> [SUPPLIED MATERIAL]
########################################

(* ===== verification/ShareDemo.v ===== *)
(** * Share submissions on concrete connections

    A proof-of-work whose value is the nonce, rings of jobs built with
    [add_job], the witnesses of the theorems on submissions, and two runs that
    show defects: one piece of work credited four times, and a share credited
    at the difficulty of another wallet's worker. *)

From Stdlib Require Import Ascii.
From S2P Require Import Prelude Float64 Mass Db Effects DupGuard Domain Events Bytes Hasher MiningState Stratum KaspaApi ShareHandler ShareProps.
Import HexModel.
Local Open Scope Z_scope.

Module Pool.
(** The header hash is not hexadecimal: no block events in these runs. *)
#[export] Instance pow : KaspaPow := {| check_pow h n := n; header_hash h := "" |}.

Definition header (daa : Z) : Header :=
  {| version := 1; parents_by_level := []; hash_merkle_root := []; accepted_id_merkle_root := []; utxo_commitment := [];
     timestamp := 0; bits := 0; nonce := 0; daa_score := daa; blue_score := 0; blue_work := 0; pruning_point := [] |}.
Definition job (i : nat) : Job := {| block_header := header (1000 + Z.of_nat i); pre_pow_hash := [] |}.

(** [n] jobs issued, at a difficulty and target. *)
Definition ring (n : nat) (diff : f64) (target : Z) : MiningState :=
  match issue (map job (seq 1 n)) (MiningState_new 0) with
  | Ret s => set_stratum_diff {| hash_value := f64_of_Z 4; diff_value := diff; target_value := target |} s
  | Panic => MiningState_new 0
  end.

Definition client (wallet : string) (st : MiningState) : StratumContext :=
  set_worker_name "rig" (set_wallet_addr wallet (StratumContext_new "10.0.0.1" 40000 5555 1 st)).

(** Every await is answered at once and nobody interferes. *)
Definition calm : Await := {| aw_delivered := true; aw_block := Ok (RejectedByNode BlockInvalid); aw_meanwhile := id |}.

Definition bridge (c : StratumContext) (h : ShareHandler) : Bridge :=
  {| br_ctx := c; br_handler := h; br_trace := []; br_awaits := replicate 10 calm; br_clock := λ n, Z.of_nat n; br_ticks := 0 |}.

Definition submit (job_id nonce : string) : JsonRpcEvent :=
  {| ev_id := Some (VNumber (PosInt 1)); jsonrpc := "2.0"; method := "mining.submit";
     params := [VString "kaspa:alice000000.rig"; VString job_id; VString nonce] |}.

Definition alice : string := "kaspa:alice000000".
Definition mallory : string := "kaspa:mallory000".
Definition start : Bridge := bridge (client alice (ring 7 (f64_of_Z 1) 1000)) (with_event_bus (ShareHandler_new 0)).

Fixpoint submit_all (cid : Z) (es : list JsonRpcEvent) (b : Bridge) : Bridge :=
  match es with [] => b | e :: es => submit_all (cid + 1) es (handle_submit cid e b).2 end.

(** The job and the nonce a submission stands for. *)
Definition work (e : JsonRpcEvent) : option (Job * Z) :=
  '(_, j, _, n) ← returned (read_submission 0 e start).1; Some (j, n).

Definition credited (b : Bridge) : list (string * f64) :=
  omap (λ a, match a with AEvent (ShareCredited w _ d _ _ _) => Some (w, d) | _ => None end) (br_trace b).

Definition replays : list JsonRpcEvent := [submit "7" "ab"; submit "307" "ab"; submit "7" "AB"; submit "7" "00ab"].
End Pool.
Import Pool.

Lemma handle_submit_safe_witness :
  ∃ new, br_trace (handle_submit 5 (submit "7" "ab") start).2 = br_trace start ++ new ∧ (verdicts new ≤ 1)%nat ∧
    length new = 2%nat.
Proof.
  destruct (handle_submit_safe 5 (submit "7" "ab") start _ eq_refl) as (new & Hn & _ & Hv & _). exists new.
  split_and!; [done..|]. apply (f_equal length) in Hn. rewrite length_app in Hn.
  assert (length (br_trace (handle_submit 5 (submit "7" "ab") start).2) = 2%nat) as E by (vm_compute; reflexivity).
  rewrite E in Hn. simpl in Hn. lia.
Defined.

(** A nonce that meets no target walks from job 7 down to job 1. *)
Lemma pow_loop_terminates_witness :
  ∃ invalid j, pow_loop 5 (Z.to_nat MAX_JOBS) (submit "7" "ffff") "k" 7 65535 7 (job 7) start
    = (Done (Ok (Some (invalid, j))), start).
Proof.
  destruct (pow_loop_terminates 5 (submit "7" "ffff") "k" 7 65535 (job 7) start eq_refl ltac:(lia)) as [H|[j H]]; [exact H|].
  exfalso. apply (f_equal (λ r, br_trace r.2)) in H. vm_compute in H. discriminate.
Defined.

(** Three hundred jobs fill slot 0; job id 0 and a bad nonce then end the process. *)
Lemma job_id_zero_aborts_witness :
  let b := bridge (client alice (ring 300 (f64_of_Z 1) 1000)) (with_event_bus (ShareHandler_new 0)) in
  pow_loop 5 300 (submit "0" "ffff") "k" 0 65535 0 (job 300) b = (Crashed, b) ∧
  (handle_submit 5 (submit "0" "ffff") b).1 = Crashed ∧ br_awaits (handle_submit 5 (submit "0" "ffff") b).2 ≠ [].
Proof.
  intros b. split; [|split; [vm_compute; reflexivity|vm_compute; discriminate]].
  apply (job_id_zero_aborts 5 (submit "0" "ffff") "k" 65535 (job 300) b 300); vm_compute; [reflexivity|reflexivity|discriminate].
Defined.

(** One piece of work, one job and one nonce, is credited four times: the
    duplicate guard compares the submitted job id and the nonce's text, but
    the job is looked up modulo 300 and the nonce read as a number. *)
Theorem replayed_work_credited :
  Forall (λ e, work e = Some (job 7, 171)) replays ∧
  credited (submit_all 1 replays start) = replicate 4 (alice, f64_of_Z 1).
Proof. split; [repeat constructor; vm_compute; reflexivity|vm_compute; reflexivity]. Qed.

(** Statistics are kept per worker name, whatever the wallet.  Alice's rig
    connects at difficulty 65536; Mallory calls his worker the same, mines at
    difficulty 1, and each of his shares is credited at 65536. *)
Theorem credit_at_another_wallets_difficulty :
  let connected := (get_create_stats (bridge (client alice (ring 1 (f64_of_Z 65536) 1)) (with_event_bus (ShareHandler_new 0)))).2 in
  let c := client mallory (ring 7 (f64_of_Z 1) 1000) in
  diff_value <$> stratum_diff (state c) = Some (f64_of_Z 1) ∧
  credited (submit_all 1 [submit "7" "ab"] (bridge c (br_handler connected))) = [(mallory, f64_of_Z 65536)].
Proof. vm_compute. done. Qed.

########################################

> [EXERCISE DESCRIPTION]
In the material above, find the line containing "(** The job" and the line containing "(** Three hundred", then write out exactly those two lines and every line between them, and nothing more.

> [ANSWER BELOW]
(** The job and the nonce a submission stands for. *)
Definition work (e : JsonRpcEvent) : option (Job * Z) :=
  '(_, j, _, n) ← returned (read_submission 0 e start).1; Some (j, n).

Definition credited (b : Bridge) : list (string * f64) :=
  omap (λ a, match a with AEvent (ShareCredited w _ d _ _ _) => Some (w, d) | _ => None end) (br_trace b).

Definition replays : list JsonRpcEvent := [submit "7" "ab"; submit "307" "ab"; submit "7" "AB"; submit "7" "00ab"].
End Pool.
Import Pool.

Lemma handle_submit_safe_witness :
  ∃ new, br_trace (handle_submit 5 (submit "7" "ab") start).2 = br_trace start ++ new ∧ (verdicts new ≤ 1)%nat ∧
    length new = 2%nat.
Proof.
  destruct (handle_submit_safe 5 (submit "7" "ab") start _ eq_refl) as (new & Hn & _ & Hv & _). exists new.
  split_and!; [done..|]. apply (f_equal length) in Hn. rewrite length_app in Hn.
  assert (length (br_trace (handle_submit 5 (submit "7" "ab") start).2) = 2%nat) as E by (vm_compute; reflexivity).
  rewrite E in Hn. simpl in Hn. lia.
Defined.

(** A nonce that meets no target walks from job 7 down to job 1. *)
Lemma pow_loop_terminates_witness :
  ∃ invalid j, pow_loop 5 (Z.to_nat MAX_JOBS) (submit "7" "ffff") "k" 7 65535 7 (job 7) start
    = (Done (Ok (Some (invalid, j))), start).
Proof.
  destruct (pow_loop_terminates 5 (submit "7" "ffff") "k" 7 65535 (job 7) start eq_refl ltac:(lia)) as [H|[j H]]; [exact H|].
  exfalso. apply (f_equal (λ r, br_trace r.2)) in H. vm_compute in H. discriminate.
Defined.

(** Three hundred jobs fill slot 0; job id 0 and a bad nonce then end the process. *)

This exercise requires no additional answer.